■ **Problem**: Exactly as they appear, restate the lines of the material, from the first through the one containing "(** ** The copy of a value".

■ **Stored data**:
(* ===== verification/GxcopyInv.v ===== *)
(** The copying of Lua values (Gxcopy.v) step by step: the map from values to their copies, the invariant of
    a copying in progress, and that tables and Lua functions, cyclic and shared as they may be, are mirrored one
    to one. *)

From stdpp Require Import strings.
From S2P Require Import Prelude Lua Gxcopy.

(** ** The copy of a value

    The globals become the destination's, a loaded package the one the destination has loaded under its
    name; every other table or closure has a copy of its own. *)

Definition cached (σ : gx) (v v' : value) : Prop :=
  ∃ i, gx_copies σ !! v = Some i ∧ 1 ≤ i ∧ gx_dcopies σ !! Z.to_nat (i - 1) = Some v'.

Definition image (σ : gx) (v : value) : option value :=
  match v with
  | VObj o =>
      if bool_decide (o = l_globals (gx_src σ)) then Some (VObj (l_globals (gx_dst σ)))
      else match gx_modules σ !! v with
           | Some name => l_loaded (gx_dst σ) !! name
           | None => i ← gx_copies σ !! v; gx_dcopies σ !! Z.to_nat (i - 1)
           end
  | _ => Some v
  end.

#[local] Arguments image : simpl never.

(** The object of the destination is the same as the source's, up to the copies of values. *)
Definition mirrors (σ : gx) (x x' : obj) : Prop :=
  match x, x' with
  | OTable e m, OTable e' m' =>
      (∀ k v, e !! k = Some v →
        ∃ k' v', image σ k = Some k' ∧ image σ v = Some v' ∧ e' !! k' = Some v') ∧
      (∀ k' v', e' !! k' = Some v' →
        ∃ k v, e !! k = Some v ∧ image σ k = Some k' ∧ image σ v = Some v') ∧
      match m, m' with
      | None, None => True
      | Some o, Some o' => image σ (VObj o) = Some (VObj o')
      | _, _ => False
      end
  | OLFun p cs, OLFun p' cs' =>
      p = p' ∧
      Forall2 (λ c c', ∃ w w', l_cells (gx_src σ) !! c = Some w ∧ l_cells (gx_dst σ) !! c' = Some w' ∧
                               image σ w = Some w') cs cs'
  | _, _ => False
  end.

(** ** What can be copied

    [D]: the tables and Lua functions the values reach; [P]: the loaded packages among what they
    reach. *)
Section spec.
Context `{LuaVM} (D P : gset Z).

Definition known (σ : gx) (v : value) : Prop :=
  match v with
  | VObj o => o = l_globals (gx_src σ) ∨ o ∈ D ∨ o ∈ P
  | VCFun _ => gx_modules σ !! v = None
  | _ => True
  end.

#[global] Instance known_dec σ v : Decision (known σ v).
Proof. destruct v; apply _. Defined.

(** Not the globals, also to a program that has redefined equality *)
Definition no_globals (L : lstate) (o : Z) : Prop :=
  o ≠ l_globals L ∧
  (lua_type L (VObj o) = Some LUA_TTABLE → lua_compare_eq L (VObj (l_globals L)) (VObj o) = Some (false, L)).

Definition copyable_meta (σ : gx) (m : Z) : Prop :=
  m ∈ P ∨
  m ∈ D ∧ ∃ f, lua_getfield (gx_src σ) (VObj m) "__gxcopy_metatable" = Some (f, gx_src σ) ∧
               lua_isfunction (gx_src σ) f = false.

Definition copyable_obj (σ : gx) (x : obj) : Prop :=
  match x with
  | OTable e m =>
      map_Forall (λ k v, (known σ k ∧ k ≠ VNil) ∧ (known σ v ∧ v ≠ VNil)) e ∧
      match m with None => True | Some m => copyable_meta σ m end
  | OLFun p cs => Forall (λ c, ∃ w, l_cells (gx_src σ) !! c = Some w ∧ known σ w) cs
  | _ => False
  end.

■ **Output of the task**:
(* ===== verification/GxcopyInv.v ===== *)
(** The copying of Lua values (Gxcopy.v) step by step: the map from values to their copies, the invariant of
    a copying in progress, and that tables and Lua functions, cyclic and shared as they may be, are mirrored one
    to one. *)

From stdpp Require Import strings.
From S2P Require Import Prelude Lua Gxcopy.

(** ** The copy of a value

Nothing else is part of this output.